* EXCERPTED RECORDS
◆ ◆ ◆ ◆
(* ===== verification/CtQueryProps.v ===== *)
(** What the requests of api.c hold, and how an event message reaches the client:
    the composition of the builder, the dispatch of libnfnetlink, the callback of
    callback.c and the parser. *)
From S2P Require Import Prelude CMonad MnlMsg MnlAttr MnlCallback Tlv TlvParse Ctnl Bitops CtObject CtAttrs CtSetter CtApi CtBuild CtBuildProps CtParse CtParseSafe TlvTable CtParseTree CtWire CtGetter CtRoundTrip NfqMsg NfnlMsg Nfnl NfnlProps CtQuery.

(** * The header of a request *)

(** The 20 bytes before the attributes. *)
Definition ct_header (type flags family version : Z) : list Z :=
  le_enc 4 20 ++ le_enc 2 (wrap 16 (Z.lor (Z.shiftl NFNL_SUBSYS_CTNETLINK 8) type)) ++ le_enc 2 flags ++
  le_enc 4 0 ++ le_enc 4 0 ++ le_enc 1 family ++ le_enc 1 version ++ le_enc 2 0.

(** The statements that [__build_conntrack] and [nfct_fill_hdr] share. *)
Definition put_ct_header (req type flags family version : Z) : M Z :=
  let! nlh := mnl_nlmsg_put_header req in
  set_nlmsg_type nlh (wrap 16 (Z.lor (Z.shiftl NFNL_SUBSYS_CTNETLINK 8) type)) ;;;
  set_nlmsg_flags nlh flags ;;;
  set_nlmsg_seq nlh 0 ;;;
  let! nfh := mnl_nlmsg_put_extra_header nlh sizeof_nfgenmsg in
  put_nfgenmsg nfh family version 0 ;;;
  ret nlh.

Lemma put_ct_header_run req type flags family version w :
  0 <= req -> req + 20 <= zlen (w_mem w) -> zlen (w_mem w) < 2 ^ 31 ->
  put_ct_header req type flags family version w
  = Ok (req, with_mem (splice req (ct_header type flags family version) (w_mem w)) w).
Proof.
  intros Hb Hfit Hz. set (m := w_mem w) in *.
  cut (wp False (put_ct_header req type flags family version)
         (fun x w' => x = req /\ w' = with_mem (splice req (ct_header type flags family version) m) w) w).
  { intros H. apply wp_run in H as (x & w' & -> & -> & ->). done. }
  unfold put_ct_header. apply wp_bind. unfold mnl_nlmsg_put_header.
  change (MNL_ALIGN 64 sizeof_nlmsghdr) with 16. apply wp_bind, wp_store_bytes; [lia|zl; fold m; lia|].
  fold m. set (w1 := with_mem (splice req (replicate _ 0) m) w).
  assert (w_mem w1 = splice req (replicate 16 0) m) as H1 by done.
  apply wp_bind. unfold set_nlmsg_len, store32. rewrite <- (Z.add_0_r req) at 1.
  eapply store_within; [exact H1|lia|zl|lia|zl|]. apply wp_ret, wp_bind.
  unfold set_nlmsg_type, set_nlmsg_flags, set_nlmsg_seq, store16, store32.
  eapply store_within; [reflexivity|lia|..]; [hz..|]. apply wp_bind.
  eapply store_within; [reflexivity|lia|..]; [hz..|]. apply wp_bind.
  eapply store_within; [reflexivity|lia|..]; [hz..|].
  set (h := splice 8 _ _). cbn in h. apply wp_bind. unfold mnl_nlmsg_put_extra_header, nlmsg_len, load32.
  match goal with |- wp _ _ _ ?x => set (w2 := x) end. assert (w_mem w2 = splice req h m) as H2 by done.
  assert (zlen (w_mem w2) = zlen m) as Hz2 by (rewrite H2; apply zlen_splice; [lia|hz]).
  apply wp_bind, wp_load; [lia|lia|].
  assert (rd 4 req (w_mem w2) = 16) as ->.
  { unfold rd. rewrite H2. rewrite (slice_ext req 4 _ (splice req (take 4 h) m)); [|lia|].
    - change 4 with (zlen (take 4 h)) at 1. rewrite slice_splice_eq; [done|lia|hz].
    - intros i Hi. rewrite !lookup_splice_in by hz. symmetry. apply lookup_take_lt. lia. }
  change (MNL_ALIGN 64 sizeof_nfgenmsg) with 4. change (wrap 32 (16 + 4)) with 20.
  apply wp_bind. unfold set_nlmsg_len, store32. rewrite <- (Z.add_0_r req) at 1.
  eapply store_within; [exact H2|lia|hz|lia|hz|]. apply wp_bind.
  set (h' := splice 0 _ h). cbn in h'. apply wp_store_bytes; [lia|cbn [w_mem with_mem]|].
  { rewrite zlen_splice; [zl|lia|hz]. }
  apply wp_ret. cbn [w_mem with_mem].
  pose proof (splice_adjacent req h' (replicate (Z.to_nat 4) 0) m) as Hadj.
  change (zlen h') with 16 in Hadj. rewrite Hadj by hz. clear Hadj.
  match goal with |- wp _ _ _ ?x => set (w3 := x) end. set (h3 := h' ++ _) in *. cbn in h3.
  assert (w_mem w3 = splice req h3 m) as H3 by done. unfold put_nfgenmsg, store16.
  apply wp_bind, wp_bind. eapply store_within; [exact H3|lia|hz|lia|hz|]. apply wp_bind.
  rewrite <- Z.add_assoc. eapply store_within; [reflexivity|lia|hz|lia|hz|].
  rewrite <- Z.add_assoc. eapply store_within; [reflexivity|lia|hz|lia|hz|]. apply wp_ret.
  by split.
Qed.

(** * Requests *)

(** The buffer holds at [req] a conntrack message with the attributes [ts]. *)
Record request_at (m : list Z) (req type flags family : Z) (ts : list tlv) : Prop := {
  ra_len : rd 4 req m = 20 + tlvs_size ts;
  ra_type : rd 2 (req + 4) m = wrap 16 (Z.lor (Z.shiftl NFNL_SUBSYS_CTNETLINK 8) type);
  ra_flags : rd 2 (req + 6) m = wrap 16 flags;
  ra_seq : rd 4 (req + 8) m = 0;
  ra_family : rd 1 (req + 16) m = wrap 8 family;
  ra_attrs : attrs_at m (req + 20) ts
}.

(** Reading a field of a block that was written. *)
Lemma rd_splice_in n o o' bs m :
  0 <= o -> o + zlen bs <= zlen m -> 0 <= o' -> o' + Z.of_nat n <= zlen bs ->
  rd n (o + o') (splice o bs m) = rd n o' bs.
Proof.
  intros. unfold rd. f_equal. apply list_eq. intros i. destruct (decide (Z.of_nat i < Z.of_nat n)).
  - rewrite !lookup_slice by lia. rewrite lookup_splice_in by lia. f_equal. lia.
  - unfold slice. rewrite !lookup_take_ge by lia. done.
Qed.

Lemma ct_header_fields req type flags family m :
  0 <= req -> req + 20 <= zlen m ->
  request_at (splice req (ct_header type flags family NFNETLINK_V0) m) req type flags family [].
Proof.
  intros. set (h := ct_header _ _ _ _). assert (zlen h = 20) as Hh by done.
  split; try (rewrite rd_splice_in by lia; unfold h, ct_header, rd).
  - rewrite <- (Z.add_0_r req) at 1. rewrite rd_splice_in by lia. done.
  - change (slice 4 _ _) with (le_enc 2 (wrap 16 (Z.lor (Z.shiftl NFNL_SUBSYS_CTNETLINK 8) type))).
    rewrite le_dec_enc. unfold wrap. by rewrite Z.mod_mod.
  - change (slice 6 _ _) with (le_enc 2 flags). apply le_dec_enc.
  - done.
  - change (slice 16 _ _) with (le_enc 1 family). apply le_dec_enc.
  - cbn [attrs_at]. rewrite zlen_splice by lia. lia.
Qed.

Lemma build_conntrack_split req size type flags ct w :
  attr_is_set ATTR_ORIG_L3PROTO ct = true ->
  __build_conntrack req size type flags ct w =
    (zero_bytes req size ;;;
     let! nlh := put_ct_header req type flags (tp_l3protonum (ct_orig ct)) NFNETLINK_V0 in
     nfct_nlmsg_build nlh ct) w.
Proof.
  intros Hl3. unfold __build_conntrack, put_ct_header. rewrite Hl3. cbn [negb]. unfold bind, ret.
  repeat (case_match; simplify_eq; try done).
Qed.

(** The state in which the attributes are written. *)
Lemma header_msg_len req size type flags family w :
  0 <= req -> 20 <= size -> req + size <= zlen (w_mem w) -> zlen (w_mem w) < 2 ^ 31 ->
  exists w1, (zero_bytes req size ;;; put_ct_header req type flags family NFNETLINK_V0) w = Ok (req, w1) /\
    zlen (w_mem w1) = zlen (w_mem w) /\ w_alloc w1 = w_alloc w /\ msg_len req 20 w1 /\
    request_at (w_mem w1) req type flags family [] /\
    forall i : nat, Z.of_nat i < req -> w_mem w1 !! i = w_mem w !! i.
Proof.
  intros. unfold bind, zero_bytes, store_bytes. set (z := replicate _ 0).
  assert (zlen z = size) as Hz by (unfold z; zl).
  rewrite (proj2 (in_range_true req (zlen z) (w_mem w))) by lia.
  assert (zlen (splice req z (w_mem w)) = zlen (w_mem w)) as Hs by (apply zlen_splice; lia).
  rewrite put_ct_header_run by (cbn; lia). eexists. split; [done|]. cbn [w_mem with_mem w_alloc].
  set (h := ct_header _ _ _ _). assert (zlen h = 20) as Hh by done.
  pose proof (ct_header_fields req type flags family (splice req z (w_mem w)) ltac:(lia) ltac:(lia)) as Hr.
  fold h in Hr. rewrite zlen_splice by lia. split_and!; [done|done| |done|].
  - split; cbn [w_mem with_mem]; try done; rewrite ?zlen_splice by lia; try lia. apply Hr.
  - intros i Hi. by rewrite !lookup_splice_out by lia.
Qed.

(** A request with attributes appended. *)
Lemma request_append req type flags family ts w w' :
  0 <= req -> request_at (w_mem w) req type flags family [] -> same_msg req 20 w w' ->
  msg_len req (20 + tlvs_size ts) w' -> attrs_at (w_mem w') (req + 20) ts ->
  request_at (w_mem w') req type flags family ts.
Proof.
  intros ? [_ Ht Hf Hs Hfam _] [_ _ _ Hb] [Hl _ _ _ _ _] Ha.
  assert (forall n o, 4 <= o -> o + Z.of_nat n <= 20 ->
            rd n (req + o) (w_mem w') = rd n (req + o) (w_mem w)) as Hrd.
  { intros n o ? ?. apply rd_ext; [lia|]. intros i Hi. apply Hb. lia. }
  split; rewrite ?Hrd by lia; done.
Qed.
◆ ◆ ◆ ◆
* TASK TO CARRY OUT
Where the word "pose" appears in a line of the entries, copy that line.

* TASK ANSWER
  pose proof (splice_adjacent req h' (replicate (Z.to_nat 4) 0) m) as Hadj.
  pose proof (ct_header_fields req type flags family (splice req z (w_mem w)) ltac:(lia) ltac:(lia)) as Hr.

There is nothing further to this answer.